Running Gemma 4 26B-A4B on a 2016 Xeon Without GPU

A developer has successfully run Gemma 4's 26B-A4B mixture-of-experts (MoE) model on a 10-year-old Intel Xeon E5-2620 v4 with 128 GB of DDR3 RAM and no GPU. The hardware specs: 8 cores (16 threads), AVX2 but no AVX-512, 20 MiB L3 cache, DDR3 memory. The source article details the exact llama-cli command and flags that made this possible.
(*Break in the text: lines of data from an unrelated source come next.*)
(** The rows the locking read selects, in the order it returns them. *)
Lemma locking_read_rows (path_tree parent_tree : string)
    (rows : list NodeRow) :
  ltree_leb parent_tree path_tree = true ->
  ltree_leb path_tree parent_tree = false ->
  List.NoDup (List.map row_key rows) ->
  (forall r, In r rows -> row_path r = path_tree ->
             row_space_id r = space_id) ->
  order_by_path
    (List.filter (node_or_parent_where path_tree parent_tree space_id) rows)
  = opt_list (row_at parent_tree (mkDB rows ∅))
    ++ opt_list (row_at path_tree (mkDB rows ∅)).
Proof.
  intros Hlt Hgt Hnd Hown. unfold row_at. cbn [nodes].
  assert (Hdiff : path_tree <> parent_tree).
  { intros E. rewrite E in Hgt. congruence. }
  induction rows as [|r rows IH]; [done|].
  inversion Hnd as [|? ? Hnot Hnd']; subst.
  specialize (IH Hnd' (fun r' Hin => Hown r' (or_intror Hin))).
  cbn [List.filter List.find]. unfold node_or_parent_where at 1.
  destruct (String.eqb_spec (row_path r) path_tree) as [Hp|Hp].
  - pose proof (Hown r (or_introl eq_refl) Hp) as Hs.
    rewrite Hs, Z.eqb_refl. cbn [orb andb].
    destruct (String.eqb_spec (row_path r) parent_tree) as [Hq|_];
      [congruence|]. cbn [andb].
    unfold order_by_path in *. cbn [fold_right]. rewrite IH.
    rewrite (find_key_absent path_tree r rows Hnot Hp Hs).
    cbn [opt_list]. rewrite app_nil_r.
    match goal with
    | |- context [opt_list (List.find ?f rows)] =>
        destruct (List.find f rows) as [p|] eqn:E
    end; cbn [opt_list app insert_by_path]; [|done].
    apply find_some in E as [_ [Hpp _]%andb_true_iff].
    apply String.eqb_eq in Hpp. by rewrite Hp, Hpp, Hgt.
  - cbn [orb andb].
    destruct (String.eqb_spec (row_path r) parent_tree) as [Hq|Hq];
      cbn [andb]; [|exact IH].
    destruct (Z.eqb_spec (row_space_id r) space_id) as [Hs|Hs]; [|exact IH].
    unfold order_by_path in *. cbn [fold_right]. rewrite IH.
    rewrite (find_key_absent parent_tree r rows Hnot Hq Hs).
    cbn [opt_list app].
    match goal with
    | |- context [opt_list (List.find ?f rows)] =>
        destruct (List.find f rows) as [c|] eqn:E
    end; cbn [opt_list insert_by_path]; [|done].
    apply find_some in E as [_ [Hcp _]%andb_true_iff].
    apply String.eqb_eq in Hcp. by rewrite Hq, Hcp, Hlt.
Qed.

Lemma locking_read_result (path : string) (conn : DB) :
  labels_of path <> [] ->
  PyStr.contains "." path = false ->
  List.NoDup (List.map row_key (nodes conn)) ->
  (forall r, In r (nodes conn) -> row_path r <> "") ->
  (forall r, In r (nodes conn) ->
             row_path r = PyStr.join "." (labels_of path) ->
             row_space_id r = space_id) ->
  _get_node_and_parent space_id path conn
  = match row_at (PyStr.join "." (removelast (labels_of path))) conn,
          row_at (PyStr.join "." (labels_of path)) conn with
    | Some p, c => Ok (Some p, c)
    | None, Some c =>
        if Nat.eqb (length (labels_of path)) 1 then Ok (None, Some c)
        else Raise AssertionError
    | None, None => Ok (None, None)
    end.
Proof.
  intros Hne Hdot Hnd Hempty Hown.
  destruct (parent_sorts_first path Hdot Hne) as [Hlt Hgt].
  destruct (labels_of_spec path Hdot) as [Hnonempty _].
  unfold _get_node_and_parent. fold (labels_of path).
  destruct (labels_of path) as [|s segs] eqn:El; [done|].
  rewrite (locking_read_rows _ _ (nodes conn) Hlt Hgt Hnd Hown).
  change (row_at (PyStr.join "." (removelast (s :: segs)))
            (mkDB (nodes conn) ∅))
    with (row_at (PyStr.join "." (removelast (s :: segs))) conn).
  change (row_at (PyStr.join "." (s :: segs)) (mkDB (nodes conn) ∅))
    with (row_at (PyStr.join "." (s :: segs)) conn).
  destruct (row_at (PyStr.join "." (removelast (s :: segs))) conn)
    as [p|] eqn:Ep;
    destruct (row_at (PyStr.join "." (s :: segs)) conn) as [c|] eqn:Ec;
    cbn [opt_list app]; try done.
  - apply find_some in Ep as [Hin [Hpp _]%andb_true_iff].
    apply String.eqb_eq in Hpp. pose proof (Hempty p Hin) as Hpe.
    rewrite <- Hpp. destruct (row_path p); [done|].
    cbn [PyStr.nonempty]. by rewrite String.eqb_refl.
  - apply find_some in Ec as [_ [Hcp _]%andb_true_iff].
    apply String.eqb_eq in Hcp.
    destruct segs as [|s' segs]; [reflexivity|].
    cbn [length Nat.eqb].
    assert (Hn : PyStr.nonempty (PyStr.join "." (removelast (s :: s' :: segs)))
                 = true).
    { inversion Hnonempty as [|? ? Hs _]; subst.
      change (removelast (s :: s' :: segs))
        with (s :: removelast (s' :: segs)).
      unfold PyStr.join. generalize (removelast (s' :: segs)). intros l.
      destruct l; cbn [String.concat]; by destruct s. }
    rewrite Hn.
    destruct (String.eqb_spec (row_path c)
                (PyStr.join "." (removelast (s :: s' :: segs)))) as [E|]; [|done].
    rewrite Hcp in E. rewrite E in Hgt. congruence.
Qed.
The key insight: LLM inference is memory-bandwidth-bound, not compute-bound. Each generated token requires moving gigabytes of model weights from RAM to CPU cache. DDR3 is 5-6x slower than modern laptop RAM, and the Xeon's single memory channel only exacerbates the problem. The remedy is a carefully tuned invocation of ik_llama.cpp.

The Magic Command

llama-cli \
--model gemma-4-26B-A4B-it-Q8_0.gguf \
--model-draft gemma-4-26B-A4B-it-assistant-GGUF/\
wikitext-2-raw_ik-llama-mtp_drafter-conservative/\
gemma-4-26B-A4B-it-assistant-Q8_0.gguf \
--spec-type mtp --draft-max 3 --draft-p-min 0.0 --spec-autotune \
-cnv --color --jinja --special \
-sm graph -smgs -sas -mea 256 --split-mode-f32 \
--temp 0.7 -t 8 --parallel 8 \
--cpu-moe --merge-up-gate-experts \
--flash-attn on --mla-use 3 \
--mlock --run-time-repack --no-kv-offload

Speculative Decoding on CPU

The --spec-type mtp flag pairs the 26B verifier with a small drafter model (3.8B active parameters). The drafter's working set fits entirely in the 20 MiB L3 cache, making speculative decoding extremely effective on CPU. The author notes: "CPU compute is cheap relative to the cost of streaming the verifier's weights through cache, so spending extra cycles on a tiny drafter whose active layers easily fit in L3 buys tokens at very little marginal cost." The --spec-autotune dynamically adjusts the draft length.

MoE Routing Optimizations

--cpu-moe tunes expert routing to minimize cache thrashing. In a model with 128 experts and 8 active per token, naive routing would constantly evict cache lines. This flag encourages the router to pick experts in a sequence that keeps weights in cache longer. --merge-up-gate-experts fuses two per-expert matrix multiplications into one, reducing memory traffic. The logs confirm fused_up_gate = 1.

Threading and Memory

-t 8 matches physical cores (8), not SMT threads (16). On memory-bound workloads, oversubscribing threads adds scheduling overhead without throughput gain. --mlock pins the 27 GB model in RAM to prevent swapping. The author warns about the ulimit footgun: "warning: failed to mlock... Cannot allocate memory" — a common issue that blackbox tools silently ignore.

Graph Layout and Split Mode

The -sm graph flag attempts tensor parallelism across memory regions, but the engine downgrades to layer split because MTP (multi-token prediction) creates a complex graph the engine doesn't yet support for graph split. The logs show: Split mode 'graph' is not supported for Gemma4 external MTP => changing split mode to 'layer'.

Repacking

--run-time-repack reorganizes weight matrices in memory to align with CPU cache lines. The logs confirm ============ Repacked 265 tensors.

Why This Matters

This is a proof-of-concept that even decade-old hardware can run state-of-the-art models with enough optimization. It also highlights the gap between blackbox tools like Ollama and the raw control that llama.cpp provides. Every flag in that command is essential; omitting any one would tank performance.

Next Steps

If you have similar hardware, clone ik_llama.cpp, download the quantized Gemma 4 models, and run the command above. Expect around 1-2 tokens per second — usable for experimentation. The author hints at future posts covering multi-socket NUMA optimizations.